%%

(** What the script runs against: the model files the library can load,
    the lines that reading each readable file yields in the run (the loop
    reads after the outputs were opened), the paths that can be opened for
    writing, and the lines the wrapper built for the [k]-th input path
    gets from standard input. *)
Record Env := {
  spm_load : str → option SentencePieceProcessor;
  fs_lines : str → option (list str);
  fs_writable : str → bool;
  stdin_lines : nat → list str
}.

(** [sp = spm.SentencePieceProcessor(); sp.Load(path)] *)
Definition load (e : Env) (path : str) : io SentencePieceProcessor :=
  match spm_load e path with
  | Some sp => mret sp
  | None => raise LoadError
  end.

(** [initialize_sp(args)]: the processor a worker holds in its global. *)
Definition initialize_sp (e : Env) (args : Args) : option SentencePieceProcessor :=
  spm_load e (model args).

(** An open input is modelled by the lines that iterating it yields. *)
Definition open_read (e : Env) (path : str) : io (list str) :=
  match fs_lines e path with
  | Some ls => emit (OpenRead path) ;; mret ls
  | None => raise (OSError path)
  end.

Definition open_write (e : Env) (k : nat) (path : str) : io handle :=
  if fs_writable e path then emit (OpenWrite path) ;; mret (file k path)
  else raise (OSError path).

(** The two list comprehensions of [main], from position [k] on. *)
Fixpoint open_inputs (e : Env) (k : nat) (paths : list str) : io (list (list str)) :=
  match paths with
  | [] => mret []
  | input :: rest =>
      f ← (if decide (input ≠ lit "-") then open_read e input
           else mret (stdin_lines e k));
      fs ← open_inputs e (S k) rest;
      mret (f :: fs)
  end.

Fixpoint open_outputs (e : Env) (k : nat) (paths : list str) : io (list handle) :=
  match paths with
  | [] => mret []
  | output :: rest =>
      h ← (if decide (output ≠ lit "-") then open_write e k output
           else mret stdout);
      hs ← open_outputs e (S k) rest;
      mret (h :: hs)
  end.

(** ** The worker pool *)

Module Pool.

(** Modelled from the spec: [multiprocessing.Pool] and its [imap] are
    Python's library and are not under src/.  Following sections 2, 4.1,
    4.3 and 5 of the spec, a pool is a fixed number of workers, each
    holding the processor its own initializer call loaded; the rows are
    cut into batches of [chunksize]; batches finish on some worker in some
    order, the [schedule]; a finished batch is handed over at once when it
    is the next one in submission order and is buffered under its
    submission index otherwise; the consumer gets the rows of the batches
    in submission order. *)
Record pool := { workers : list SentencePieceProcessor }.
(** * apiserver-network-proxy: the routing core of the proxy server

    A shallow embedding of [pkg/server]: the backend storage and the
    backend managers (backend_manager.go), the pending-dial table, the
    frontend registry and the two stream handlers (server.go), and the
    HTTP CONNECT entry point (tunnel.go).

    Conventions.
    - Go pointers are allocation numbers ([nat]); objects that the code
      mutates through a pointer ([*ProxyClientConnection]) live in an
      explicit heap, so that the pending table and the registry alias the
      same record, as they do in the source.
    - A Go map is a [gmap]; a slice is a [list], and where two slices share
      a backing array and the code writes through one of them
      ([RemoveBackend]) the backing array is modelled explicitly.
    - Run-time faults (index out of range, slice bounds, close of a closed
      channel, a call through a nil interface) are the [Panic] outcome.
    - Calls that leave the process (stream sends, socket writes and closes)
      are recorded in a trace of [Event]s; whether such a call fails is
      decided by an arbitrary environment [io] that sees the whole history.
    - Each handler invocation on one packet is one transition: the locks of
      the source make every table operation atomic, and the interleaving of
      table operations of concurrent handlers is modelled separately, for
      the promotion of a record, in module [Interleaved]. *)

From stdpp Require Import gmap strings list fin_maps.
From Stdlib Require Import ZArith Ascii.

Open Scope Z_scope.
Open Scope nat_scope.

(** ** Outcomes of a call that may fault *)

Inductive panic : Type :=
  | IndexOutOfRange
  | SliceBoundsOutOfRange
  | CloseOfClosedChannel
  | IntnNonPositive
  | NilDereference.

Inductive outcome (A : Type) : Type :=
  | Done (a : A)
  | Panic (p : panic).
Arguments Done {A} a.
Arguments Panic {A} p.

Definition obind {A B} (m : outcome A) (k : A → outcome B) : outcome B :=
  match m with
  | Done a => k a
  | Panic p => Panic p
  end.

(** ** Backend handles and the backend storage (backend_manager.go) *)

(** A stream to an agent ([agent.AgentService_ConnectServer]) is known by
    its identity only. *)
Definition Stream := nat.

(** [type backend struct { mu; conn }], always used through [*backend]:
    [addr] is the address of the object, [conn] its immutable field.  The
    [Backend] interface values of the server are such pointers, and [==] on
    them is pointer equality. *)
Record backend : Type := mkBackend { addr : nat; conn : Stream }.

%%
%%

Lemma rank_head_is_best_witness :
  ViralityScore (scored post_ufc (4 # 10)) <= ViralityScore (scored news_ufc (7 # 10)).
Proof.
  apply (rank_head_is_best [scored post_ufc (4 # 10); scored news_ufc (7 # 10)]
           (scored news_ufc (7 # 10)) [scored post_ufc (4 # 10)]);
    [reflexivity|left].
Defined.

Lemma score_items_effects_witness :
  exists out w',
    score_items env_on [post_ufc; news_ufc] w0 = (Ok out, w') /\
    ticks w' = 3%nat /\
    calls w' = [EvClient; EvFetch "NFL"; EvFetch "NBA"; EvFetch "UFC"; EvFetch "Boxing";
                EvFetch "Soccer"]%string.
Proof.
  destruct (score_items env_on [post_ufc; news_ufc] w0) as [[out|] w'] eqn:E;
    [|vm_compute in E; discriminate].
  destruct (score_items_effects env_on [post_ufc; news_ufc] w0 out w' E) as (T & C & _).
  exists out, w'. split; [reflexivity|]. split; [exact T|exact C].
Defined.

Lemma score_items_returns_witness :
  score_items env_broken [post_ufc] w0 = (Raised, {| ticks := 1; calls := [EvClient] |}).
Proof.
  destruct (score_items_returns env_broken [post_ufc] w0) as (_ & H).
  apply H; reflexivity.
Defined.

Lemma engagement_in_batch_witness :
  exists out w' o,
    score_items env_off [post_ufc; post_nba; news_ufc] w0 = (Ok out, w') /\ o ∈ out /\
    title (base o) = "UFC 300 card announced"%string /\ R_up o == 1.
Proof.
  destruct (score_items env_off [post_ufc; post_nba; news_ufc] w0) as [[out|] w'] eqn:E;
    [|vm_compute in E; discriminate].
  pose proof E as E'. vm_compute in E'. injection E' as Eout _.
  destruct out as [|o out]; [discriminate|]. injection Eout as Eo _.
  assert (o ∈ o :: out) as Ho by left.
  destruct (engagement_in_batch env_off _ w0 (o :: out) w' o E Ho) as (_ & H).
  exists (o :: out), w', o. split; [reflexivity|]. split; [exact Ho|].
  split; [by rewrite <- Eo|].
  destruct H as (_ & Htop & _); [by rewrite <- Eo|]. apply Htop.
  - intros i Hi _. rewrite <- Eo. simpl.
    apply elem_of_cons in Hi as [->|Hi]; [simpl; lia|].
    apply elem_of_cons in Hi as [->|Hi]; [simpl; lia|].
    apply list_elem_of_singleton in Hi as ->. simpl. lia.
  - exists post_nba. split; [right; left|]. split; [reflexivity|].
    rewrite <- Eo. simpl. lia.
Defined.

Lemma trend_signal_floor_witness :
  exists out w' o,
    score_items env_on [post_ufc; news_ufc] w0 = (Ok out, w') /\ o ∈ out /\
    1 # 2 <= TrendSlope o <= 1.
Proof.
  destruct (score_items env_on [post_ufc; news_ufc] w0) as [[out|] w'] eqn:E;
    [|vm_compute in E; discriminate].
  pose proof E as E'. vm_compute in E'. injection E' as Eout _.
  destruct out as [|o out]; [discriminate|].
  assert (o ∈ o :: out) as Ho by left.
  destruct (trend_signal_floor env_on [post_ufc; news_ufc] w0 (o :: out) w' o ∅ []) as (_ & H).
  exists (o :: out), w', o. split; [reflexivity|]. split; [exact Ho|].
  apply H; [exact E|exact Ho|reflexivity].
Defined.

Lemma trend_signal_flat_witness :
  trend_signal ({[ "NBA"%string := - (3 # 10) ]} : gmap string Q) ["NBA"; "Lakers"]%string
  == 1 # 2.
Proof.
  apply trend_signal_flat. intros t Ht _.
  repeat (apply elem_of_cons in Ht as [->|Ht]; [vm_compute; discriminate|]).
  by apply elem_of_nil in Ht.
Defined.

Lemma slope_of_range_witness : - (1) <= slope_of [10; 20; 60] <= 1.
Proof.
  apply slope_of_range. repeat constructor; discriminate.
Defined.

%%

• Aim of the exercise: Among the records above, which lines hold the word "option"? Copy each one.

• Solution to this problem:
  spm_load : str → option SentencePieceProcessor;
  fs_lines : str → option (list str);
Definition initialize_sp (e : Env) (args : Args) : option SentencePieceProcessor :=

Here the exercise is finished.